Work required –
Transcribe, word for word and without additions, each line below from the one containing "keeps it typed, whether" through the one containing "destruct (decide (u", both ends included.

Dataset entries
-=-=-

(* ===== verification/SysTypes.v ===== *)
(** * The types of the numbers, from the files to the replies

    The invariant of [OBTypes.v] for the whole program: the exchange that [main] makes of the file
    of instruments and the stored orders is typed, every request and every turn of the clock thread
    keeps it typed, whether it is answered or fails, and the numbers of the replies are typed. *)

From S2P Require Import Prelude Float RBTree DataTypes OrderBook OBAdd OBTypes.
From S2P Require Import InstrumentFile Repository Exchange Responses Handlers Server.

(** ** Prices from the file of instruments *)

Section prices.
Open Scope Z_scope.

Lemma take_digits_nonneg s : Forall (Z.le 0) (take_digits s).1.
Proof.
  induction s as [|c s IH]; simpl; [done|]. destruct (digit_of c) as [d|] eqn:E; [|done].
  destruct (take_digits s) as [ds r]. cbn [fst] in *. apply Forall_cons. split; [|done].
  unfold digit_of in E. destruct (_ && _) eqn:E2; [|done]. injection E as <-.
  apply andb_true_iff in E2 as [H%Nat.leb_le _]. lia.
Qed.

Lemma f32_neg x : f32 x → f32 (fneg x).
Proof.
  destruct x as [n| |]; [|done..]. intros [Hb Hd]. unfold in_format, fits, grid. simpl.
  rewrite Z.abs_opp. split; [done|]. by apply Z.divide_opp_r.
Qed.
Lemma round_ratio_typed num den x : 0 ≤ num → 0 < den → round_ratio num den = Some x → f32 x.
Proof.
  intros Hn Hd. unfold round_ratio. set (u := num * _). set (k := Z.max 0 _).
  assert (0 ≤ u) by (apply Z.mul_nonneg_nonneg; [done|by apply Z.pow_nonneg]).
  assert (0 < 2 ^ k) by (apply Z.pow_pos_nonneg; lia).
  assert (u / (den * 2 ^ k) < 2 ^ 24) as Hq.
  { rewrite <-Z.div_div by lia. apply Z.div_lt_upper_bound; [lia|]. rewrite <-Z.pow_add_r by lia.
    destruct (decide (u / den = 0)) as [->|Hne]; [apply Z.pow_pos_nonneg; lia|].
    assert (0 < u / den) by (pose proof (Z.div_pos u den); lia).
    destruct (Z.log2_spec (u / den)) as [_ Hl]; [done|].
    assert (2 ^ Z.succ (Z.log2 (u / den)) ≤ 2 ^ (k + 24)); [|lia].
    apply Z.pow_le_mono_r; [lia|]. unfold k, binary32. simpl fprec. lia. }
  assert (0 ≤ u / (den * 2 ^ k)) by (apply Z.div_pos; nia).
  rewrite (Z.mul_comm den (2 ^ k)), Z.div_mul, (Z.mul_comm (2 ^ k) den) by lia.
  set (m := if _ <? _ then _ else _). assert (0 ≤ m ≤ 2 ^ 24) as Hm by (unfold m; repeat case_match; lia).
  case_match eqn:E; [done|]. intros [= <-]. apply Z.leb_gt in E.
  apply (fits_scaled binary32); [done|lia|simpl; lia|]. rewrite Z.abs_eq; [done|nia].
Qed.

Lemma read_float_typed s x r : read_float s = Some (x, r) → f32 x.
Proof.
  unfold read_float. destruct (read_sign _) as [neg s1].
  pose proof (take_digits_nonneg s1) as Hds. destruct (take_digits s1) as [ds s2]. simpl in Hds.
  set (p := match s2 with [] => _ | _ => _ end). assert (Forall (Z.le 0) p.1) as Hfs.
  { unfold p. repeat case_match; [done|apply take_digits_nonneg|done]. }
  destruct p as [fs s3]. simpl in Hfs. case_bool_decide; [done|].
  set (q := match s3 with [] => _ | _ => _ end). destruct q as [[ex|] s4]; [|done].
  case_match eqn:E; [|done]. intros [= <- <-].
  apply round_ratio_typed in E; [case_match; [by apply f32_neg|done]|..].
  - apply Z.mul_nonneg_nonneg; [|by apply Z.pow_nonneg]. by apply number_of_nonneg, Forall_app.
  - apply Z.pow_pos_nonneg; lia.
Qed.
Lemma read_file_typed input :
  Forall (λ info, f32 info.2) (read_instrument_init_data_from_file input).
Proof.
  destruct input as [s|]; simpl; [|done]. apply Forall_forall. intros [symbol x] Hin.
  apply list_elem_of_omap in Hin as (line&_&Hl). unfold parse_line in Hl. repeat case_match; [|done..].
  simplify_eq/=. by eapply read_float_typed.
Qed.
End prices.

(** ** What the libraries return *)

(** simdjson's [get_uint64] is a [uint64_t]; an archive is read into members of their types. *)
Class JsonTypes (doc : Type) `{!Json doc} : Prop := {
  get_uint64_typed (d : doc) key v : get_uint64 d key = Some v → uint64 v
}.
Class ArchiveTypes `{!Archive} : Prop := {
  iarchive_typed text a : iarchive text = Some a → typed_order (deserialize a)
}.

(** ** The exchange *)

Record typed_exchange (e : exchange) : Prop := {
  ty_books inst b : instruments e !! inst = Some (Some b) → typed_book b;
  ty_idx inst i : instrument_idx e !! inst = Some i → (0 ≤ i < 2 ^ 32)%Z
}.

Section exchange.
Variable now : Z.
Hypothesis Hnow : int64 now.
Implicit Types (inst : string) (e : exchange).

Abbreviation keeps_types m := (maintains typed_exchange m (λ _, True)) (only parsing).

Lemma u32_typed z : (0 ≤ u32 z < 2 ^ 32)%Z.
Proof. by apply Z.mod_pos_bound. Qed.
Lemma put_book_typed inst ob e :
  typed_exchange e → (∀ b, ob = Some b → typed_book b) →
  typed_exchange (put_instruments (<[inst := ob]> (instruments e)) e).
Proof.
  intros [Hb Hi] Hob. split; [|done]. intros j b. simpl.
  rewrite lookup_insert_Some. intros [[_ ->]|[_ Hj]]; [by apply Hob|by eapply Hb].
Qed.
Lemma put_idx_typed inst i e :
  typed_exchange e → (0 ≤ i < 2 ^ 32)%Z →
  typed_exchange (put_instrument_idx (<[inst := i]> (instrument_idx e)) e).
Proof.
  intros [Hb Hi] Hr. split; [done|]. intros j k. simpl.
  rewrite lookup_insert_Some. intros [[_ ->]|[_ Hj]]; [done|by eapply Hi].
Qed.
Lemma subscript_instruments_typed inst : keeps_types (subscript_instruments inst).
Proof. apply maintains_modify. intros e He. case_match; [done|]. by apply put_book_typed. Qed.
Lemma subscript_idx_typed inst : keeps_types (subscript_idx inst).
Proof.
  intros e He. split; [|done]. unfold subscript_idx. case_match; [done|]. by apply put_idx_typed.
Qed.
Lemma on_book_typed {A} inst (m : M book A) Q :
  maintains typed_book m Q → maintains typed_exchange (on_book inst m) Q.
Proof.
  intros Hm e He. unfold on_book. case_match eqn:E; [|done]. case_match; [|done]. subst.
  destruct (Hm b) as [Hb HQ]; [by eapply ty_books|]. destruct (m b) as [b' r]. split; [|done].
  apply put_book_typed; [done|]. by intros ? [= <-].
Qed.
Lemma run_in_book_typed {A} inst (m : M book A) Q :
  maintains typed_book m Q → maintains typed_exchange (run_in_book inst m) Q.
Proof.
  intros Hm. unfold run_in_book. eapply maintains_bind; [apply subscript_instruments_typed|].
  intros _ _. eapply maintains_bind; [apply subscript_idx_typed|]. intros i _. unfold enqueue_task.
  eapply maintains_bind; [by apply (maintains_gets _ _ (λ _, True))|]. intros n _.
  case_match; [by apply on_book_typed|done].
Qed.

Lemma exchange_add_typed inst x : typed_order x → keeps_types (Exchange.add_order now inst x).
Proof using Hnow.
  intros Hx. apply run_in_book_typed.
  eapply maintains_bind; [by apply alloc_order_typed|intros order _; by apply add_order_typed].
Qed.
Lemma exchange_modify_typed inst x : typed_order x → keeps_types (Exchange.modify_order inst x).
Proof.
  intros Hx. apply run_in_book_typed.
  eapply maintains_bind; [by apply alloc_order_typed|intros order _; apply modify_order_typed].
Qed.
Lemma exchange_cancel_typed inst id : keeps_types (Exchange.cancel_order inst id).
Proof. apply run_in_book_typed, cancel_order_typed. Qed.
Lemma exchange_snapshot_typed inst :
  maintains typed_exchange (get_orderbook_snapshot inst) typed_snapshot.
Proof.
  eapply maintains_bind; [apply subscript_instruments_typed|]. intros _ _.
  apply on_book_typed, get_snapshot_typed.
Qed.

(** The clock thread. *)
Lemma set_working_typed v : keeps_types (set_working v).
Proof. apply maintains_modify. by intros e []. Qed.
Lemma check_dates_typed : keeps_types (check_date_orders now).
Proof.
  eapply maintains_bind; [by apply (maintains_gets _ _ (λ _, True))|]. intros names _.
  apply (maintains_forM _ (λ _, True)); [by apply Forall_true|]. intros inst _.
  apply on_book_typed, check_date_orders_typed.
Qed.
Lemma clock_typed local_time : keeps_types (is_working_turn now local_time).
Proof.
  unfold is_working_turn. destruct (target_time _); [|done].
  apply (maintains_bind _ _ _ (λ _, True)); [|intros; by apply maintains_ret].
  unfold after_sleep. case_match; [apply set_working_typed|]. case_match; [|by apply maintains_ret].
  eapply maintains_bind; [apply set_working_typed|intros _ _; apply check_dates_typed].
Qed.

(** The constructor and the instruments that are added later. *)
Lemma open_book_typed inst price loaded b :
  f32 price → Forall typed_order loaded → open_book inst price loaded = Ret b → typed_book b.
Proof.
  intros Hp Hl. unfold open_book.
  destruct (load_orders_typed (seq 0 (length loaded)) (new_book inst price (loaded_heap loaded)))
    as [Hb _].
  - apply new_book_typed; [done|]. intros o x Hx%elem_of_list_to_map_2.
    apply elem_of_zip_r in Hx. rewrite Forall_forall in Hl. by apply Hl.
  - by destruct (load_orders _ _) as [b' []]; intros [= <-].
Qed.
Lemma emplace_typed inst b e :
  typed_exchange e → typed_book b → typed_exchange (put_instruments (emplace inst b (instruments e)) e).
Proof.
  intros He Hb. unfold emplace. case_match; [by destruct He|].
  apply put_book_typed; [done|]. by intros ? [= <-].
Qed.
Lemma add_instrument_typed inst price loaded :
  f32 price → Forall typed_order loaded → keeps_types (add_instrument inst price loaded).
Proof.
  intros Hp Hl. unfold add_instrument.
  eapply maintains_bind; [by apply (maintains_gets _ _ (λ _, True))|]. intros found _.
  destruct found; [by apply maintains_ret|].
  eapply maintains_bind; [apply maintains_modify; intros e He; apply put_idx_typed; [done|apply u32_typed]|].
  intros _ _. destruct (open_book inst price loaded) as [b|] eqn:E; [|done].
  apply (maintains_bind _ _ _ (λ _, True)); [|intros _ _; by apply maintains_ret].
  apply maintains_modify. intros e He. apply emplace_typed; [done|by eapply open_book_typed].
Qed.
Lemma init_instruments_typed infos loaded : ∀ idx,
  Forall (λ info, f32 info.2) infos → Forall typed_order loaded →
  keeps_types (init_instruments infos loaded idx).
Proof.
  induction infos as [|[inst price] infos IH]; intros idx Hp Hl; simpl; [by apply maintains_ret|].
  apply Forall_cons in Hp as [Hp Hps].
  eapply maintains_bind; [apply maintains_modify; intros e He; apply put_idx_typed; [done|apply u32_typed]|].
  intros _ _. apply (maintains_bind _ _ _ (λ _, True)); [|intros _ _; by apply IH].
  destruct (open_book inst price loaded) as [b|] eqn:E; [|done].
  apply maintains_modify. intros e He. apply emplace_typed; [done|by eapply open_book_typed].
Qed.
Lemma new_exchange_typed infos loaded ignore :
  Forall (λ info, f32 info.2) infos → Forall typed_order loaded →
  typed_exchange (new_exchange infos loaded ignore).1.
Proof.
  intros Hp Hl. unfold new_exchange.
  assert (keeps_types (init_instruments infos loaded 0;;
    modify (λ e, Exchange (instruments e) (instrument_idx e) (length infos) ignore))) as H.
  { eapply maintains_bind; [by apply init_instruments_typed|]. intros _ _.
    apply maintains_modify. by intros e []. }
  by apply H.
Qed.
End exchange.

-=-=-

The completed task –
    keeps it typed, whether it is answered or fails, and the numbers of the replies are typed. *)

From S2P Require Import Prelude Float RBTree DataTypes OrderBook OBAdd OBTypes.
From S2P Require Import InstrumentFile Repository Exchange Responses Handlers Server.

(** ** Prices from the file of instruments *)

Section prices.
Open Scope Z_scope.

Lemma take_digits_nonneg s : Forall (Z.le 0) (take_digits s).1.
Proof.
  induction s as [|c s IH]; simpl; [done|]. destruct (digit_of c) as [d|] eqn:E; [|done].
  destruct (take_digits s) as [ds r]. cbn [fst] in *. apply Forall_cons. split; [|done].
  unfold digit_of in E. destruct (_ && _) eqn:E2; [|done]. injection E as <-.
  apply andb_true_iff in E2 as [H%Nat.leb_le _]. lia.
Qed.

Lemma f32_neg x : f32 x → f32 (fneg x).
Proof.
  destruct x as [n| |]; [|done..]. intros [Hb Hd]. unfold in_format, fits, grid. simpl.
  rewrite Z.abs_opp. split; [done|]. by apply Z.divide_opp_r.
Qed.
Lemma round_ratio_typed num den x : 0 ≤ num → 0 < den → round_ratio num den = Some x → f32 x.
Proof.
  intros Hn Hd. unfold round_ratio. set (u := num * _). set (k := Z.max 0 _).
  assert (0 ≤ u) by (apply Z.mul_nonneg_nonneg; [done|by apply Z.pow_nonneg]).
  assert (0 < 2 ^ k) by (apply Z.pow_pos_nonneg; lia).
  assert (u / (den * 2 ^ k) < 2 ^ 24) as Hq.
  { rewrite <-Z.div_div by lia. apply Z.div_lt_upper_bound; [lia|]. rewrite <-Z.pow_add_r by lia.
    destruct (decide (u / den = 0)) as [->|Hne]; [apply Z.pow_pos_nonneg; lia|].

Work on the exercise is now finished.